Exercise goal:
Tally every line in the data that has the word "microseconds" and report only the total.

————

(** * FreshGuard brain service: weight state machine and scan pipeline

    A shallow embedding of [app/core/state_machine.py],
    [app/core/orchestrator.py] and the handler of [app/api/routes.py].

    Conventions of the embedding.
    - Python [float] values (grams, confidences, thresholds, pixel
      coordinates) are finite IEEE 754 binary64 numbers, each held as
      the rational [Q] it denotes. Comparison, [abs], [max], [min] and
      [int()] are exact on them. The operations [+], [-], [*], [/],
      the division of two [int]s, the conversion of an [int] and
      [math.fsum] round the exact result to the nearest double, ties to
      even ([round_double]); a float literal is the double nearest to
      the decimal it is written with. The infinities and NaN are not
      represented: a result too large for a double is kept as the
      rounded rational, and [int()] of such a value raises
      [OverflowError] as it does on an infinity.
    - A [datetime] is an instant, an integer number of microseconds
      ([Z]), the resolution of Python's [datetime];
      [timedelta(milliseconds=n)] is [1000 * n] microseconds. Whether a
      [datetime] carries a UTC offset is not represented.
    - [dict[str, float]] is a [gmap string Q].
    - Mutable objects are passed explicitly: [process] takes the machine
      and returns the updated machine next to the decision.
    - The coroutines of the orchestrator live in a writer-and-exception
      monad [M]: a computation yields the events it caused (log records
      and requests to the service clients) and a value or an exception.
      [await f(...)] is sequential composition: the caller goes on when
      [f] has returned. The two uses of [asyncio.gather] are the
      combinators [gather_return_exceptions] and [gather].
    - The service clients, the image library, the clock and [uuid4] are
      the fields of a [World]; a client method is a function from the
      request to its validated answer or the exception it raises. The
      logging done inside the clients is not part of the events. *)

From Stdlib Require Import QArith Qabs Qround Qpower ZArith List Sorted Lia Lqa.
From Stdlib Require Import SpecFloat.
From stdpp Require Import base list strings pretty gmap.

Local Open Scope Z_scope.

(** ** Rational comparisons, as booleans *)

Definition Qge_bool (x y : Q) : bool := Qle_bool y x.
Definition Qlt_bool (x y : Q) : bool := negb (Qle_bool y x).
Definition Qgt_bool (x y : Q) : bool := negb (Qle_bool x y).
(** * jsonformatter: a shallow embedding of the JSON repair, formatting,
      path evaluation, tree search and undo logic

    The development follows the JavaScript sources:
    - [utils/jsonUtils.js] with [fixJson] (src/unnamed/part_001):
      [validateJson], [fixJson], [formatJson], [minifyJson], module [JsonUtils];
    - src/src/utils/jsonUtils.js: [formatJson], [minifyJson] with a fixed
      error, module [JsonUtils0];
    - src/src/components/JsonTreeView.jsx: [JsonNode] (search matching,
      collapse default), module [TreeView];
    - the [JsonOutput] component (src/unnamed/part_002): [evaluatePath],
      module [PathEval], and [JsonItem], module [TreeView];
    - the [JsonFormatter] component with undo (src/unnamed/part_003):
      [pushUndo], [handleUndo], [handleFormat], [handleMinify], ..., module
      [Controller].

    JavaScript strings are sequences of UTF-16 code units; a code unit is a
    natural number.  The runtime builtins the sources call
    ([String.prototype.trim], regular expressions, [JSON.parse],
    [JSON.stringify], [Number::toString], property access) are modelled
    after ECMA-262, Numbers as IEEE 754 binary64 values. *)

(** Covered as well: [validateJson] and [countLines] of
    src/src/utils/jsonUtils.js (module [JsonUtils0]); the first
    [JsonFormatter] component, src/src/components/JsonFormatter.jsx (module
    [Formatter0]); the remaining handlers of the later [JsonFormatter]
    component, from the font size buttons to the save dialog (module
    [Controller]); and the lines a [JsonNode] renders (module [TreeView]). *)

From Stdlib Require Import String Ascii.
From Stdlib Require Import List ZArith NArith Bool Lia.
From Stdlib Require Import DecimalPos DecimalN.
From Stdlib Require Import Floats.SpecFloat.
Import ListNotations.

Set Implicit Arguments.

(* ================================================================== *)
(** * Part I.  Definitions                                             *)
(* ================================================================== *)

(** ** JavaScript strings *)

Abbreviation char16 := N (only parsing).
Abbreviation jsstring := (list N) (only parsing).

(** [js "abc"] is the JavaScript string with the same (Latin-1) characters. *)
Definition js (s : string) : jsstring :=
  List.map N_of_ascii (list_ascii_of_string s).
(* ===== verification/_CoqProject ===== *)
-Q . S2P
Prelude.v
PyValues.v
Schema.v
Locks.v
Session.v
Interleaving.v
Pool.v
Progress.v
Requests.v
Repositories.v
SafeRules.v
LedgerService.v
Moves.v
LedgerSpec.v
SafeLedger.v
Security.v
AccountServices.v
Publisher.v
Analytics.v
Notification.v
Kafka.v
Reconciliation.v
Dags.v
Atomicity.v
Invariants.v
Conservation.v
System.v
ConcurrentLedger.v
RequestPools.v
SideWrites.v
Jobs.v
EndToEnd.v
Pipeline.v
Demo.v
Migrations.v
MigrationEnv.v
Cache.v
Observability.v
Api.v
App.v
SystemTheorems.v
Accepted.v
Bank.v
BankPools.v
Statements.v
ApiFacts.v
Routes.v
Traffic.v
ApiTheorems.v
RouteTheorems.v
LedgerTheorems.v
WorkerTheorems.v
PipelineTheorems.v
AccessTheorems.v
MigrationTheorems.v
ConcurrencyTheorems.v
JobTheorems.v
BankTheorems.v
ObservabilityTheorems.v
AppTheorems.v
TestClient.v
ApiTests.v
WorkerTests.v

————

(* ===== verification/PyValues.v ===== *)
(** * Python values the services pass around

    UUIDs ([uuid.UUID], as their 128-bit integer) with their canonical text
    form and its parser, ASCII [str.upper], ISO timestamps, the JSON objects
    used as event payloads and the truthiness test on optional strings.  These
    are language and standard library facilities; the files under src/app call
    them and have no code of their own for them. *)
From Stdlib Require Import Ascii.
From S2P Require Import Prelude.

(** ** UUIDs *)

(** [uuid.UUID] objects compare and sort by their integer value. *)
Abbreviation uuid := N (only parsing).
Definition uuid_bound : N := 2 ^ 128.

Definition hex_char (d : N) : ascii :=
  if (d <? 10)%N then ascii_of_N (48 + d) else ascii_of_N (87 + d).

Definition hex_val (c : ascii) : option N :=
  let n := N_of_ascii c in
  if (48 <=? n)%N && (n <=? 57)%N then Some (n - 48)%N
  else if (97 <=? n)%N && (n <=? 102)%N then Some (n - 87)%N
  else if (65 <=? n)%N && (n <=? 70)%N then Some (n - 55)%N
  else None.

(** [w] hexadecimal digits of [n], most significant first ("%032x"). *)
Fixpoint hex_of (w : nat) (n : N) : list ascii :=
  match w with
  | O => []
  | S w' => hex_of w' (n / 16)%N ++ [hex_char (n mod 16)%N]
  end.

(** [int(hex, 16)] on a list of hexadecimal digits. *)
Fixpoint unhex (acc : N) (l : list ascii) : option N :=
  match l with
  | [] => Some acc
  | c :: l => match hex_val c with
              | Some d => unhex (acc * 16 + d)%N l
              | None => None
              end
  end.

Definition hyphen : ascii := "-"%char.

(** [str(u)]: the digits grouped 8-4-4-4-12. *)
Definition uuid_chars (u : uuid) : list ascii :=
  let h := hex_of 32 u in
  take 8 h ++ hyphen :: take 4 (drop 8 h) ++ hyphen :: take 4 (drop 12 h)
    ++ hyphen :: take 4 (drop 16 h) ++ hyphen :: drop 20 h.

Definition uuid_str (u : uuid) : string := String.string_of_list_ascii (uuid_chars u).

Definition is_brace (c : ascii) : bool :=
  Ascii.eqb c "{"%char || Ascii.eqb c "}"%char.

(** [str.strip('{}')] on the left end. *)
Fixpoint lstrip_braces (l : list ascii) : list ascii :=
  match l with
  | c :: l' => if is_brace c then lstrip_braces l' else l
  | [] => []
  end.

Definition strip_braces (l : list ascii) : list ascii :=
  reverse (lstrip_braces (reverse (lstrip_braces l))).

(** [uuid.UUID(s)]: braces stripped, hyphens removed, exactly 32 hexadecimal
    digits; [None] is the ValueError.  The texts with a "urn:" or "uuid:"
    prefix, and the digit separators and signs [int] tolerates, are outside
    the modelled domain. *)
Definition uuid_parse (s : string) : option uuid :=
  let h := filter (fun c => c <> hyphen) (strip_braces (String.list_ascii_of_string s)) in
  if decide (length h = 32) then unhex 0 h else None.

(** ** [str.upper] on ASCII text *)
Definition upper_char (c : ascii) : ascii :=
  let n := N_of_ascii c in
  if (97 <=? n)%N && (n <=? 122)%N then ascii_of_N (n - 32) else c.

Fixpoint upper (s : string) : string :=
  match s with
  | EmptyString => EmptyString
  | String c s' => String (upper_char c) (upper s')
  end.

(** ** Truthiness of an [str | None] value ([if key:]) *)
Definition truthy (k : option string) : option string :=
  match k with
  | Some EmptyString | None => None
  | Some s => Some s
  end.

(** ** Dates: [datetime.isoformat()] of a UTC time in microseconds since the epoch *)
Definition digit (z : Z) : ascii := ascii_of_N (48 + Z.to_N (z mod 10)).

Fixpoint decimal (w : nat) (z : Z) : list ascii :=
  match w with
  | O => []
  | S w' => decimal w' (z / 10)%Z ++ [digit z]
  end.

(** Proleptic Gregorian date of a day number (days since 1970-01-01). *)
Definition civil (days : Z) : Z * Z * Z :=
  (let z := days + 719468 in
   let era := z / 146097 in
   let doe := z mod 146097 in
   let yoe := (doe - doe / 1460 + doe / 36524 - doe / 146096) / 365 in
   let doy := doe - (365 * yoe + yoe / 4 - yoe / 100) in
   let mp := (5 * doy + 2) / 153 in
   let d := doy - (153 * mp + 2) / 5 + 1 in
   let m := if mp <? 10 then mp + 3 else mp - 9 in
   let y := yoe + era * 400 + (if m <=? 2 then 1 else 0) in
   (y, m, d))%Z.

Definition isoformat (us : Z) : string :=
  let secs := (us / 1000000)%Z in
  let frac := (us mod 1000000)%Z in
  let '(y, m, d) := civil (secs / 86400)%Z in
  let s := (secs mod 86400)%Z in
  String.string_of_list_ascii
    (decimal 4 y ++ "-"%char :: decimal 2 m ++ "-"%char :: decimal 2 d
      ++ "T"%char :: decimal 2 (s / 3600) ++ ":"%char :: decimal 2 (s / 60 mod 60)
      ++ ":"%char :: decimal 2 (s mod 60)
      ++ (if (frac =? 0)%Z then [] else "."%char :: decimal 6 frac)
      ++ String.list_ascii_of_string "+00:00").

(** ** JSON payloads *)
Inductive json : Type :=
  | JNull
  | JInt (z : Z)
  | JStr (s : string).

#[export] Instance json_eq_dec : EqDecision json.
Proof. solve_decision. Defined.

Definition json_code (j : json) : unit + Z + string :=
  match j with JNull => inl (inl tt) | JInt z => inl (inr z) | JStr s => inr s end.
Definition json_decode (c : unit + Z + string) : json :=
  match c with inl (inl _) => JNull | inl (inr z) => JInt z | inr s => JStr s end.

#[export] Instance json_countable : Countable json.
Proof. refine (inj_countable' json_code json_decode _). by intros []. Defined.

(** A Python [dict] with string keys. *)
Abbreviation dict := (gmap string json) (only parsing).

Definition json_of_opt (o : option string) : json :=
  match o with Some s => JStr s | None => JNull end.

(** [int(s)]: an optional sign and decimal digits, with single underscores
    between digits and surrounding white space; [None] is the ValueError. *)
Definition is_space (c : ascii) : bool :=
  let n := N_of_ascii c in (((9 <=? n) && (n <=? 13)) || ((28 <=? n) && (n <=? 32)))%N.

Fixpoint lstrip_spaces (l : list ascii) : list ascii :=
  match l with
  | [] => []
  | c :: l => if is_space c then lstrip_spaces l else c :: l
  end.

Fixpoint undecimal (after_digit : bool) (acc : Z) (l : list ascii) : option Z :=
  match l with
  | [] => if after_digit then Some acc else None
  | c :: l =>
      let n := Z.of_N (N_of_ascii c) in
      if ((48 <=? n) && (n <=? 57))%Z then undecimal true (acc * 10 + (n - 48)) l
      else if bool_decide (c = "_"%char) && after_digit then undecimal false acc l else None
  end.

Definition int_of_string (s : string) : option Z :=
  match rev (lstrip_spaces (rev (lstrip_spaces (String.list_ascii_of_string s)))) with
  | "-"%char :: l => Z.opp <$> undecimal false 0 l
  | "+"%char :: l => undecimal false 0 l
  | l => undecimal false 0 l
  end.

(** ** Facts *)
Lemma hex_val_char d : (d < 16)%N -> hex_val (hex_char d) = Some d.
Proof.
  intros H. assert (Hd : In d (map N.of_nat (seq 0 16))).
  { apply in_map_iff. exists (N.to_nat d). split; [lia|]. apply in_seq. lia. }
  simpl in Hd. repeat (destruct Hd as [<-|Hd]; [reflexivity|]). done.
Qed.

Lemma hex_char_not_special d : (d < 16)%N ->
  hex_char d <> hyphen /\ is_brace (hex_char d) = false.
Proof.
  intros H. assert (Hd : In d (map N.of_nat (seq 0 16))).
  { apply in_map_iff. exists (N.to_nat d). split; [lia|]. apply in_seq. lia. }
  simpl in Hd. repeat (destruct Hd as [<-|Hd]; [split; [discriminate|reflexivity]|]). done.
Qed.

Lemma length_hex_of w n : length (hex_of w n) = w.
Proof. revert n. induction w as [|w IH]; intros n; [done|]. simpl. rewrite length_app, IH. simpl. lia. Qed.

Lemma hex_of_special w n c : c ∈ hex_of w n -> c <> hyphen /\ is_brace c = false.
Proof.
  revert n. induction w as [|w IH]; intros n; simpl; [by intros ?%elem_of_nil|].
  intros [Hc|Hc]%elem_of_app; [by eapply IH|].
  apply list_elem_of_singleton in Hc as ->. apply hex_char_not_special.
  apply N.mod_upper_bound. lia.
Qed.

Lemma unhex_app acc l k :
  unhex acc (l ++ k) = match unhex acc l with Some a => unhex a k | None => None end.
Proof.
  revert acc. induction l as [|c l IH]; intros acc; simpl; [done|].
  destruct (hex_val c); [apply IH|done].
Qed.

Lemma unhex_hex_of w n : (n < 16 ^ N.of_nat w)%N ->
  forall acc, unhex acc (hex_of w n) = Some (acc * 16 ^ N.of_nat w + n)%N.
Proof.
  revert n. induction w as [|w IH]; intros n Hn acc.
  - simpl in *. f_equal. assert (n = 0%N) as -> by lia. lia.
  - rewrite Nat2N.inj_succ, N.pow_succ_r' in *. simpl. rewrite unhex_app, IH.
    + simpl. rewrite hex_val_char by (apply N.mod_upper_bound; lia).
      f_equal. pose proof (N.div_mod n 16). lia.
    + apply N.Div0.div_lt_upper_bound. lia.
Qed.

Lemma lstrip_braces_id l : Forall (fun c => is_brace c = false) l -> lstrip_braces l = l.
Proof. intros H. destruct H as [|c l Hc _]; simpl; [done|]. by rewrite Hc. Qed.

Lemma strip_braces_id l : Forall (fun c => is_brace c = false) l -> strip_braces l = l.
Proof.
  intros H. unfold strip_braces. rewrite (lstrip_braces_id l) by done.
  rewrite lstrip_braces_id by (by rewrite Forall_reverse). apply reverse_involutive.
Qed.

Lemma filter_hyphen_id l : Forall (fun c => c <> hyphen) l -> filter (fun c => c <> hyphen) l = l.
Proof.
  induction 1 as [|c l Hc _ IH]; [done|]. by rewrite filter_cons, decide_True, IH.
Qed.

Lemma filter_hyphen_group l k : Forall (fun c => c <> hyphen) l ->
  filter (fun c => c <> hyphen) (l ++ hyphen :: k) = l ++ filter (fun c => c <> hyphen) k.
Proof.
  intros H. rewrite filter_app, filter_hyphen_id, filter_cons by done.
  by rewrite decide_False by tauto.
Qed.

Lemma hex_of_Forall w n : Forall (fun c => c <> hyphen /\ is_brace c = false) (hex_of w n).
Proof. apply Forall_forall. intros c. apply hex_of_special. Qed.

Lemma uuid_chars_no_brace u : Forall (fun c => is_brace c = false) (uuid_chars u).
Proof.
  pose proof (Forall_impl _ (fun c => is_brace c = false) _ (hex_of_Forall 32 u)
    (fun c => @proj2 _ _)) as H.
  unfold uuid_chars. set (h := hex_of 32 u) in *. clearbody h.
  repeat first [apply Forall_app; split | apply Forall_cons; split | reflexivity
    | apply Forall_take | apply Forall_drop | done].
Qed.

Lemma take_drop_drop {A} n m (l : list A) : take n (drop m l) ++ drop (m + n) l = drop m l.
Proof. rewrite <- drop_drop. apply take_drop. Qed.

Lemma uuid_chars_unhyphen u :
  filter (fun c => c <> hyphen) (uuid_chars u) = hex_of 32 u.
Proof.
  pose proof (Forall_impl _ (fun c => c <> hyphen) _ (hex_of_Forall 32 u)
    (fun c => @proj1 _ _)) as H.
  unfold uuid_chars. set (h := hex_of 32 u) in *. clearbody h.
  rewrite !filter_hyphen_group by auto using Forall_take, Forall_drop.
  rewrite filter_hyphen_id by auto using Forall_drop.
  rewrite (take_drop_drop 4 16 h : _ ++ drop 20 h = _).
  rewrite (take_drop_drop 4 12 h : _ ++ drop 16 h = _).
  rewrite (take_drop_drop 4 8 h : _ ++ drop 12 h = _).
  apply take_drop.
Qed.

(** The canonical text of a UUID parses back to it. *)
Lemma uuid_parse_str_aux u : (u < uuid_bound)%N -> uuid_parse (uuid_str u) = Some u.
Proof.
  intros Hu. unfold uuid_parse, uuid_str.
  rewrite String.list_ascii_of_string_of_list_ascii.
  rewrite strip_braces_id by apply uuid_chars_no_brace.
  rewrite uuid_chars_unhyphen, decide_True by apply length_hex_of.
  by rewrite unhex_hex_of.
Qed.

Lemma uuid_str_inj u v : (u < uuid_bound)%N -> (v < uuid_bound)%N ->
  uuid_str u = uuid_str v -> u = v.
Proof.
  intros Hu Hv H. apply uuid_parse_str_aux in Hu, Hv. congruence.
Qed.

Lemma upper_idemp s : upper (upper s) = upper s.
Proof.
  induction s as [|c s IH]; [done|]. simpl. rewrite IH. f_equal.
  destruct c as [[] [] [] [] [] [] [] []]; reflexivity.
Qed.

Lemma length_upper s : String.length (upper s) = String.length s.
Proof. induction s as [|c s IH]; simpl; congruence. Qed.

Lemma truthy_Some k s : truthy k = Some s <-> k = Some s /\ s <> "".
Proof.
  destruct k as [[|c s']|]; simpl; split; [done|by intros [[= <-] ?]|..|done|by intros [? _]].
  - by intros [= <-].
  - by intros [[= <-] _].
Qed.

————

Written solution:
3